Digamos que as duas frentes são o trabalho forçado e a exploração sexual, portanto, mulheres e crianças em ambos os casos estão em primeira linha, também junto com muitos homens, é claro…
R. – É isso mesmo. Você mencionou a prostituição, que agora inclui, em particular, toda exploração on-line e o trabalho forçado; inclui também o tráfico de órgãos, um crime para o qual não há palavras, e outros aspectos, como o uso de pessoas para transportar drogas … Tudo isso são compromissos ou “empresas” do tráfico.
Eminência, desde 2013 recordamos o Dia Internacional contra o Tráfico de Seres Humanos desejado pela ONU. Em 2015, houve um compromisso assinado pelos governos do mundo inteiro para combater o que muitas vezes é chamado de fenômeno, mas – lembramos – é um verdadeiro crime. O que tem sido feito nos últimos anos e o que realmente não está sendo enfrentado?
R. – Esta é uma boa pergunta, algo para ser mais aprofundado. Diria que no final, a soma dos esforços pode ser menos importante que os esforços individuais específicos, porque são pessoas, homens, mulheres e crianças, vítimas do tráfico, que são exploradas e abusadas. Neste sentido, quero dizer que o que é interessante é o aumento da conscientização, eu diria no mundo inteiro; este é o aspecto mais importante para nós. E nos últimos anos temos visto o desenvolvimento da conscientização. Vemos também o desenvolvimento de muitos novos ministérios da Igreja para enfrentar este flagelo: da prevenção, ao resgate, à reabilitação, à integração das pessoas. É importante que todos, em todos os níveis, estejam cientes do que nós mesmos dizemos, apoiamos e provocamos com nossas escolhas. Nosso compromisso não deve ser o de contar os números, mas o de perceber que são as escolhas que faço que apoiam e contribuem de alguma forma para o tráfico. E não estou dizendo de olhar somente para os outros ou para os bandidos, mas para as escolhas de cada um. Eu, que escolhas faço, por exemplo quando compro um celular? Quando eu faço uma viagem? Quando me permito o prazer? E eu não entro em detalhes.
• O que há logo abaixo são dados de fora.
(** X13. The limiter delays a caller at most once and for at most a
    minute.  In a state that satisfies the invariants of the windows
    (they hold after loading and after every [processFile]),
    [checkRateLimits] either returns at once or sleeps one time, for
    more than 0 and at most 60000 ms, and returns when that sleep is
    over. *)
Theorem limiter_waits_once_at_most_a_minute (env : Env) (modelKey : string) (w : World) :
  rateInvariant env w -> windowsOrdered w ->
  let w' := checkRateLimits env modelKey w in
  (trace w' = trace w ++ [EvAdmit modelKey] /\ clock w' = clock w) \/
  (exists ms,
     0 < ms <= 60000 /\
     trace w' = trace w ++ [EvAdmit modelKey; EvSleep ms] /\
     clock w' = clock w + ms + Z.of_N (elapsed (schedule env (suspensions w)))).
Proof.
  intros Hinv Hord. cbn zeta. unfold checkRateLimits.
  set (w0 := emit (EvAdmit modelKey) w).
  set (budget := length (requests (windowOf modelKey w))).
  destruct (getModelInfo env modelKey) as [model|] eqn:Hm.
  2:{ left. destruct budget; cbn [checkRateLimits_from]; rewrite Hm; auto. }
  pose proof (recent_requests_within_limit env modelKey model w Hm Hinv Hord) as Hlimit.
  destruct (windowOrdered_windowOf modelKey w Hord) as (_ & _ & Hpast).
  destruct (decide (length (filter (recent (clock w)) (requests (windowOf modelKey w)))
                    < Pos.to_nat (rpm model))%nat) as [Hfree|Hfull].
  { left. rewrite (checkRateLimits_from_free env budget modelKey model w0 Hm Hfree). auto. }
  assert (Hlen : length (filter (recent (clock w)) (requests (windowOf modelKey w)))
                 = Pos.to_nat (rpm model)) by lia.
  clear Hfull Hlimit.
  pose proof (length_filter (recent (clock w)) (requests (windowOf modelKey w))) as Hb.
  assert (Hbudget : exists b, budget = S b).
  { exists (Nat.pred budget). unfold budget in *. lia. }
  destruct Hbudget as (b & ->).
  right. cbn [checkRateLimits_from]. rewrite Hm. cbn zeta.
  change (windowOf modelKey w0) with (windowOf modelKey w).
  change (clock w0) with (clock w).
  change (filter (fun timestamp : Z => clock w - 60000 < timestamp)
            (requests (windowOf modelKey w)))
    with (filter (recent (clock w)) (requests (windowOf modelKey w))).
  cbn [requests].
  destruct (Z.leb_spec (Z.pos (rpm model))
              (Z.of_nat (length (filter (recent (clock w))
                                   (requests (windowOf modelKey w))))))
    as [_|Hlt]; [|lia].
  destruct (filter (recent (clock w)) (requests (windowOf modelKey w)))
    as [|oldest rest] eqn:Hcleaned; [cbn in Hlen; lia|].
  assert (Hold : recent (clock w) oldest /\ oldest <= clock w).
  { assert (Hin : oldest ∈ filter (recent (clock w)) (requests (windowOf modelKey w)))
      by (rewrite Hcleaned; left).
    apply list_elem_of_filter in Hin. destruct Hin as (Hrecent & Hin).
    rewrite Forall_forall in Hpast. split; [exact Hrecent | apply Hpast, Hin]. }
  destruct Hold as (Hrecent & Hle). unfold recent in Hrecent.
  set (waitTime := Z.max 0 (oldest + 60000 - clock w)).
  assert (Hwait : 0 < waitTime <= 60000) by (unfold waitTime; lia).
  destruct (Z.ltb_spec 0 waitTime) as [_|Hno]; [|lia].
  exists waitTime. split; [exact Hwait|].
  match goal with |- context [checkRateLimits_from env b modelKey ?x] =>
    set (w2 := x) end.
  assert (Hr2 : requests (windowOf modelKey w2) = oldest :: rest).
  { unfold w2, windowOf.
    match goal with |- context [rateLimits (suspend env waitTime ?x)] =>
      destruct (suspend_rest env waitTime x) as (-> & _ & _) end.
    cbn. rewrite lookup_insert_eq. reflexivity. }
  assert (Hc2 : clock w2 = clock w + waitTime +
                           Z.of_N (elapsed (schedule env (suspensions w)))).
  { unfold w2. match goal with |- clock (suspend env waitTime ?x) = _ =>
      destruct (suspend_rest env waitTime x) as (_ & _ & ->) end.
    cbn. lia. }
  assert (Ht2 : trace w2 = trace w ++ [EvAdmit modelKey; EvSleep waitTime]).
  { unfold w2. match goal with |- trace (suspend env waitTime ?x) = _ =>
      destruct (suspend_rest env waitTime x) as (_ & -> & _) end.
    cbn. rewrite <- app_assoc. reflexivity. }
  assert (Hfree2 : (length (filter (recent (clock w2)) (requests (windowOf modelKey w2)))
                    < Pos.to_nat (rpm model))%nat).
  { rewrite Hr2.
    rewrite filter_cons_False by (unfold recent, waitTime in *; lia).
    pose proof (length_filter (recent (clock w2)) rest). cbn in Hlen. lia. }
  rewrite (checkRateLimits_from_free env b modelKey model w2 Hm Hfree2).
  cbn [trace clock with_rateLimits]. auto.
Qed.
Eminência, para o cristão é dado por certo ou deve ser dado por certo que o homem é feito à imagem e semelhança de Deus, portanto, o respeito pela pessoa. Em uma sociedade que se vangloria da proliferação, da reivindicação de tantos direitos, isso já não é mais um dado adquirido, compartilhável…
R. – Sim, talvez. Eu acho que cada direito tem algo de verdadeiro. Talvez nem todos os direitos tenham o mesmo nível ou valor, mas geralmente eles não são ruins como tais. O ponto é a cultura do descarte, uma cultura do prazer instantâneo ou necessário, obrigatório. Precisamos refletir sobre algumas “necessidades”, quando ouvimos “preciso deste prazer, deste produto, preciso deste preço baixo” … Penso que estas compulsões estão mais no centro do problema do tráfico do que a proliferação de direitos ou os chamados direitos.